---------- Task material

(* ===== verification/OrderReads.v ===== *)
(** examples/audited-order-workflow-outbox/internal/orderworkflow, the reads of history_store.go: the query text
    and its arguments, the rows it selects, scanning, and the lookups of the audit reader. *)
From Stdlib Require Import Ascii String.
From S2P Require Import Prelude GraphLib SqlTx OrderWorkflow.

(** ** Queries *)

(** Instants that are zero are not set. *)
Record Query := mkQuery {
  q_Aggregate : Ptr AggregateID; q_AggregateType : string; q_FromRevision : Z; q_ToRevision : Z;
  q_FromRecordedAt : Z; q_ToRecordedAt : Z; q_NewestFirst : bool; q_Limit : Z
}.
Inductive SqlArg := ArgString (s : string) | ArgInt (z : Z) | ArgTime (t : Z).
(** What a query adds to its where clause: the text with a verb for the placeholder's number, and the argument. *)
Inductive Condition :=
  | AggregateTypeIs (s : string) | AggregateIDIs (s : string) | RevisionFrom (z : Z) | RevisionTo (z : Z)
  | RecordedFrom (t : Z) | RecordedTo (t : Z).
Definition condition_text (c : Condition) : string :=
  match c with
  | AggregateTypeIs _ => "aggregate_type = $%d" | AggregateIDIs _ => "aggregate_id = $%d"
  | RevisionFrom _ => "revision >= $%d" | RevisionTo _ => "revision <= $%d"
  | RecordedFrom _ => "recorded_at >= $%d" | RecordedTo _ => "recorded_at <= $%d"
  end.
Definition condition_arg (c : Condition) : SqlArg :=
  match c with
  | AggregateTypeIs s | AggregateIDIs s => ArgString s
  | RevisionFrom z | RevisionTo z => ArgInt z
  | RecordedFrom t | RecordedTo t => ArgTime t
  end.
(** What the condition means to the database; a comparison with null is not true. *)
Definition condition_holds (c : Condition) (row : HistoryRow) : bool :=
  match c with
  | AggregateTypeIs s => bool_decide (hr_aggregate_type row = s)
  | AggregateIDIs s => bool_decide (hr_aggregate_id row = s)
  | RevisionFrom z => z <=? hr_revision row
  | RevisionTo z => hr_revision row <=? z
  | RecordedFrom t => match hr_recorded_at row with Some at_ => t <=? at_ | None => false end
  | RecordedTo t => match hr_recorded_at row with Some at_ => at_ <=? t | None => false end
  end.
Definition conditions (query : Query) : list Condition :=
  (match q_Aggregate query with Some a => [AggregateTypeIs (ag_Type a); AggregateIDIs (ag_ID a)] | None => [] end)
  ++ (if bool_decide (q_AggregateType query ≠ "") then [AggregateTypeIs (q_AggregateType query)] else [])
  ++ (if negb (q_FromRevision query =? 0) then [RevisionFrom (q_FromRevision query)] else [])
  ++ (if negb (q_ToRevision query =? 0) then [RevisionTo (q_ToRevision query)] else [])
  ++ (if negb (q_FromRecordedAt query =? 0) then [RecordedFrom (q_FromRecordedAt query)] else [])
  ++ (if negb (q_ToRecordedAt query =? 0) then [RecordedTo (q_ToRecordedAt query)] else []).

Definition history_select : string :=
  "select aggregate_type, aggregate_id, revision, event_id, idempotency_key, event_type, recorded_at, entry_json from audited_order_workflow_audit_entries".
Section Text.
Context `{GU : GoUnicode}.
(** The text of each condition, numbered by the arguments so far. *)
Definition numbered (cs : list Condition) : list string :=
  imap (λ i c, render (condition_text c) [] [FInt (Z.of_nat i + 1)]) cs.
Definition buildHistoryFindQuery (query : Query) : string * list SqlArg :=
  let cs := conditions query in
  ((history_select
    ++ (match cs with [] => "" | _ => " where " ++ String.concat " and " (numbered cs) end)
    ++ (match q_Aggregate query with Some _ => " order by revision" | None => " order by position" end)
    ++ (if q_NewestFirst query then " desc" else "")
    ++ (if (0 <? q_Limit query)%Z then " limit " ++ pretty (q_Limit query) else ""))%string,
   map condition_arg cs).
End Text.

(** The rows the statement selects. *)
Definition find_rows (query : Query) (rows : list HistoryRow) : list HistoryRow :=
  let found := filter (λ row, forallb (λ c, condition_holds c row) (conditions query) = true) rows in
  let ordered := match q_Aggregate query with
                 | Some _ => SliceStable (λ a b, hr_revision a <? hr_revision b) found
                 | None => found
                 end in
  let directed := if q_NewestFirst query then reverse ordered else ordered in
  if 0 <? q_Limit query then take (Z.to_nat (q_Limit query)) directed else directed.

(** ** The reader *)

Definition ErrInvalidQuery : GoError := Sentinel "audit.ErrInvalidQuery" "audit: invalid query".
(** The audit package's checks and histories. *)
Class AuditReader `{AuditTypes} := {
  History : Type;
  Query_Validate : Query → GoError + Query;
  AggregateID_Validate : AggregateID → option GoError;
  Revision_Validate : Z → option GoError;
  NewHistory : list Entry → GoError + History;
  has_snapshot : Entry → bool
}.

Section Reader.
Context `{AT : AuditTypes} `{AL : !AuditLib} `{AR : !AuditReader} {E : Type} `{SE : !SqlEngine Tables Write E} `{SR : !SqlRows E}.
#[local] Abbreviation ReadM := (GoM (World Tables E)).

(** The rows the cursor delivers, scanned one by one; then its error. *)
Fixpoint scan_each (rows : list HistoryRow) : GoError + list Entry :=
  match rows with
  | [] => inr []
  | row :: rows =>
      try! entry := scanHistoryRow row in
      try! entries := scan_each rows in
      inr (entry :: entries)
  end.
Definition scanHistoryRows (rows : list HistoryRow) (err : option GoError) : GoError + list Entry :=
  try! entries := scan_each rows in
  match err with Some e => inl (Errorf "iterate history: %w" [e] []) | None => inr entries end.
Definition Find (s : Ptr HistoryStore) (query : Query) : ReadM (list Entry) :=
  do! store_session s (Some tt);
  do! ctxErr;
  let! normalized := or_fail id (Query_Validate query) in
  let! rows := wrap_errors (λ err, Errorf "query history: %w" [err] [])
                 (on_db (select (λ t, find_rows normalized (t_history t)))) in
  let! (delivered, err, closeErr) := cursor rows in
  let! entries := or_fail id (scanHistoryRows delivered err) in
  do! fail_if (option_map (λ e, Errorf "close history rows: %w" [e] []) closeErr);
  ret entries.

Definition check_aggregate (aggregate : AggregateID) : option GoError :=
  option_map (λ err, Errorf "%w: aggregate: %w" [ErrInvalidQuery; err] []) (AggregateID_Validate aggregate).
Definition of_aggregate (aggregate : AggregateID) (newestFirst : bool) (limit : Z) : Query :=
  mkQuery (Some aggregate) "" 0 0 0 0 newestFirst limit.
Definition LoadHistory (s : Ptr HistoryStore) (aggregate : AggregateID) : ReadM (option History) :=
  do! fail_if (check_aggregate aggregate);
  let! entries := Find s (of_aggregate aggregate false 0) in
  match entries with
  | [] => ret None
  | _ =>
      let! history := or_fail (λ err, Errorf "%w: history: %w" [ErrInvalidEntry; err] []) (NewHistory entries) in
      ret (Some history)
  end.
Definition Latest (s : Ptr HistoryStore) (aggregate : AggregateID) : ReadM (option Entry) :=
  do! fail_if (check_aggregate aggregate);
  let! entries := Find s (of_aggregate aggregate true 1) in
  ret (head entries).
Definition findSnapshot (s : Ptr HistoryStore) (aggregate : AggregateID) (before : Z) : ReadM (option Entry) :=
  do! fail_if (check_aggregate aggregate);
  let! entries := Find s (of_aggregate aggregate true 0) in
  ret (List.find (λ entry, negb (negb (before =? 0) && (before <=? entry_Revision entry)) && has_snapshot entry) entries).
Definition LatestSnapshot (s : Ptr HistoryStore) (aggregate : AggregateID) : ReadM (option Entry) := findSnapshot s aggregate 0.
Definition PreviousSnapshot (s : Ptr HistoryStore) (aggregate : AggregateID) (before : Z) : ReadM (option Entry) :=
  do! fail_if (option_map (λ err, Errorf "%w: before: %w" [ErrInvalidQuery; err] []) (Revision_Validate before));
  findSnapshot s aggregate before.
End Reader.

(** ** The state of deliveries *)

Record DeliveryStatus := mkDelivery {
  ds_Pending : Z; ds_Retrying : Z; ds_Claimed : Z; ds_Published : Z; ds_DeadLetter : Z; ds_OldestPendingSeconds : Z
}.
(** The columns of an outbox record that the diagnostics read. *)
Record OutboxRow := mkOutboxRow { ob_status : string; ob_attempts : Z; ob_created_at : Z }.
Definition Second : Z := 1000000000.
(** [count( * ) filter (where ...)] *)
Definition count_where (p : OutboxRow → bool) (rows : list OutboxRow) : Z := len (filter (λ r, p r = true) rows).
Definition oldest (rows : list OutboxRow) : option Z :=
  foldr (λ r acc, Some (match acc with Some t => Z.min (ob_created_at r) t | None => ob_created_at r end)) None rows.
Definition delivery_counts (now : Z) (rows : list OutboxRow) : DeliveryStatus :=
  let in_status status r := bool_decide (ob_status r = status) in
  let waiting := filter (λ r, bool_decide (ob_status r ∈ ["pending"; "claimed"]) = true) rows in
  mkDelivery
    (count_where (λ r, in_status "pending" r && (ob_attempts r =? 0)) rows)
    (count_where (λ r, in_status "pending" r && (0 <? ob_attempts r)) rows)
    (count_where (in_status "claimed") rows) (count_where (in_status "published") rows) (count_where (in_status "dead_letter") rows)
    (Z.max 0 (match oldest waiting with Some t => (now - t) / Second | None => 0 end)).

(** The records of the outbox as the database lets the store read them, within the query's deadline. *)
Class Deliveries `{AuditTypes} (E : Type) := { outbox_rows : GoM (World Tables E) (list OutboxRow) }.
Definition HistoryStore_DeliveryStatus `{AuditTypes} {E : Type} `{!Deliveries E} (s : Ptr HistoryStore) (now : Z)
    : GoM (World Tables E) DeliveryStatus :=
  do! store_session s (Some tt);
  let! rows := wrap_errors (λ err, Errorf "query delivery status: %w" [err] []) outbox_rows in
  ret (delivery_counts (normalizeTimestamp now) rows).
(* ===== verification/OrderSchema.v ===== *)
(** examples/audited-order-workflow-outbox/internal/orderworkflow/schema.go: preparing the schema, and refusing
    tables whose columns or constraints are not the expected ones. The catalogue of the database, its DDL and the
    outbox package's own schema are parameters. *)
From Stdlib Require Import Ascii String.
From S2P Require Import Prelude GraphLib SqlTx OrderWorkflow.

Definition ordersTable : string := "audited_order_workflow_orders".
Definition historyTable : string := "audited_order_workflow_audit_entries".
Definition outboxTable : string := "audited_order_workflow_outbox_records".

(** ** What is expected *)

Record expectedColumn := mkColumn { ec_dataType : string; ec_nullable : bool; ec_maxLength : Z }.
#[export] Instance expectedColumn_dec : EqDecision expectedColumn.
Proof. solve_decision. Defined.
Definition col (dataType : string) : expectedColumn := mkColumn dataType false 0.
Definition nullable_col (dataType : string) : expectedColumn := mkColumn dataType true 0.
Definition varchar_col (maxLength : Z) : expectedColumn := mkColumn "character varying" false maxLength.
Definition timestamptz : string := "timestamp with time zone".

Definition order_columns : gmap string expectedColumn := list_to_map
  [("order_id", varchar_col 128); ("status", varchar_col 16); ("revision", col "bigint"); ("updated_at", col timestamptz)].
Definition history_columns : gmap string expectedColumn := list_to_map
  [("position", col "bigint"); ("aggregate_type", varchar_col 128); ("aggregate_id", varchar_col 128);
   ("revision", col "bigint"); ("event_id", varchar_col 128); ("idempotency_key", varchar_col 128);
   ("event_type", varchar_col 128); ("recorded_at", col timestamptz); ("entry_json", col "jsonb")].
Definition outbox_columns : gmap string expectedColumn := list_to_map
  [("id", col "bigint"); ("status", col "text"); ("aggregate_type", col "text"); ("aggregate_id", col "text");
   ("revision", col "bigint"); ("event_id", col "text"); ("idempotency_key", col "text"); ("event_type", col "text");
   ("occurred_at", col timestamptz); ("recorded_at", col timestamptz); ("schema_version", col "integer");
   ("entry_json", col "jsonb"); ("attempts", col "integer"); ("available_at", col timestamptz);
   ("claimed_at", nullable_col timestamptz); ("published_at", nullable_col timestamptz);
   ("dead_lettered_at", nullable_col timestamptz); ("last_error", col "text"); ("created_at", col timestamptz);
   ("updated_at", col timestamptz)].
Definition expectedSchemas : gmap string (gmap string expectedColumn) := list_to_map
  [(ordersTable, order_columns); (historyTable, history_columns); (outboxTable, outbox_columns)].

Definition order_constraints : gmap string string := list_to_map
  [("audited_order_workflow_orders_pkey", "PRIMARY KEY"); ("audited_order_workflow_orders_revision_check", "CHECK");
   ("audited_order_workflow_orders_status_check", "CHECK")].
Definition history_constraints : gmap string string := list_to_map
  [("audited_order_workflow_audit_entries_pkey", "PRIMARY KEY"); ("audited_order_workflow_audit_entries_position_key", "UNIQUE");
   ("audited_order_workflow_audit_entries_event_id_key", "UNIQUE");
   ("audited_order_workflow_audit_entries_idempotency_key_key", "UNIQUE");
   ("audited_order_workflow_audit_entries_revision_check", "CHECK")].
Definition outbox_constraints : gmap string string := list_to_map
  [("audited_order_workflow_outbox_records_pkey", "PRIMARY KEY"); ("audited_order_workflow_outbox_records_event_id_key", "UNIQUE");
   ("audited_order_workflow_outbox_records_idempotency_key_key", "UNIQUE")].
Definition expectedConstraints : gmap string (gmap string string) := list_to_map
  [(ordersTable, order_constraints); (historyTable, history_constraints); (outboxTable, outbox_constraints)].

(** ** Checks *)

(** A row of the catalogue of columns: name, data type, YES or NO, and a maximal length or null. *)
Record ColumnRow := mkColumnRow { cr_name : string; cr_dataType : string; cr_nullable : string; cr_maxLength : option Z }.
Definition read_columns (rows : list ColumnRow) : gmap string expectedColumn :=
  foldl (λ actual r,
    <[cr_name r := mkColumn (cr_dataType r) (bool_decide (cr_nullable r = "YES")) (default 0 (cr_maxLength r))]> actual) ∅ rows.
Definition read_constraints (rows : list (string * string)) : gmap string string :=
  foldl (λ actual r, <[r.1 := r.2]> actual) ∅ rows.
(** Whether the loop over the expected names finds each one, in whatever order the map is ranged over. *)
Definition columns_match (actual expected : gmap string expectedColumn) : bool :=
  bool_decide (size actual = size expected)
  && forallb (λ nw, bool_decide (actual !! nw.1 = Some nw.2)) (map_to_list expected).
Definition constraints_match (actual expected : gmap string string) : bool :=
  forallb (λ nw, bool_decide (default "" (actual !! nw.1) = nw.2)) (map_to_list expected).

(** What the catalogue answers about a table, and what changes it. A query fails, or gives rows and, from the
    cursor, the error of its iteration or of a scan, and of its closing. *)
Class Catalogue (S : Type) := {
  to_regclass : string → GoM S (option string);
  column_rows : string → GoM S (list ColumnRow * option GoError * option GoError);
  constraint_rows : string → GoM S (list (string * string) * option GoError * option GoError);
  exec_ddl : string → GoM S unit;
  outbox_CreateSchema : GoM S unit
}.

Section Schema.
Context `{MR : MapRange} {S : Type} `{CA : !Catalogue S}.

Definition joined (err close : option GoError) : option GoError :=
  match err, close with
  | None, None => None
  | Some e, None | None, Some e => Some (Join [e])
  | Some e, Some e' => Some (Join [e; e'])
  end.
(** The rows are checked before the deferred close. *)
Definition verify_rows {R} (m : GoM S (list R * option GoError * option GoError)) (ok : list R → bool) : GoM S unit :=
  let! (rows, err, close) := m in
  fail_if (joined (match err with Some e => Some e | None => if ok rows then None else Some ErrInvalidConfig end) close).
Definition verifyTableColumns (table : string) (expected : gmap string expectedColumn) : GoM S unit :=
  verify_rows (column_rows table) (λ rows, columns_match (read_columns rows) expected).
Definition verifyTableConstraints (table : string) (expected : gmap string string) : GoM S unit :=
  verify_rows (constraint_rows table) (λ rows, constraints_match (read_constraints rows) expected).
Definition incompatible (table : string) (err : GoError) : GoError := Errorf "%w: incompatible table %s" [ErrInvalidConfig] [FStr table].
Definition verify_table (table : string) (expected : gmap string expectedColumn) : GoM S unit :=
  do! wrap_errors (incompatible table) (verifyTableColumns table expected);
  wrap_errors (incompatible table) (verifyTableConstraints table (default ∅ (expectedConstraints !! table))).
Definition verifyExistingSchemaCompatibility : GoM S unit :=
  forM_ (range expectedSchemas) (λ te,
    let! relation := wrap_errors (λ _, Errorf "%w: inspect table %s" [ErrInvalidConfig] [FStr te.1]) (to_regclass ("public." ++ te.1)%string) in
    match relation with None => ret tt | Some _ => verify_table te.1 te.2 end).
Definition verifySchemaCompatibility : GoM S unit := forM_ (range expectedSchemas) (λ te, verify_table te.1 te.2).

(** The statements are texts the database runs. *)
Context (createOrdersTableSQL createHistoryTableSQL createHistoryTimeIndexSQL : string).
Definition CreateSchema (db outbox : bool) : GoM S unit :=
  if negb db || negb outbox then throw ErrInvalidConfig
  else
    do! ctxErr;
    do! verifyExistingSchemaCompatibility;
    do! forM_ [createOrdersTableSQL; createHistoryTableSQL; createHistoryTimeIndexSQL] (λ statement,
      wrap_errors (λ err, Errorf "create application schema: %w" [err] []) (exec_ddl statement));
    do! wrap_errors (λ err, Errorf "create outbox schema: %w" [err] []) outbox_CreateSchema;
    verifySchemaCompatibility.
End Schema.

--------------------

What is expected >>
Begin at the first line of the entries above and copy every line exactly, ending with the line that contains "q_Aggregate : Ptr".

Answer to this problem >>
(* ===== verification/OrderReads.v ===== *)
(** examples/audited-order-workflow-outbox/internal/orderworkflow, the reads of history_store.go: the query text
    and its arguments, the rows it selects, scanning, and the lookups of the audit reader. *)
From Stdlib Require Import Ascii String.
From S2P Require Import Prelude GraphLib SqlTx OrderWorkflow.

(** ** Queries *)

(** Instants that are zero are not set. *)
Record Query := mkQuery {
  q_Aggregate : Ptr AggregateID; q_AggregateType : string; q_FromRevision : Z; q_ToRevision : Z;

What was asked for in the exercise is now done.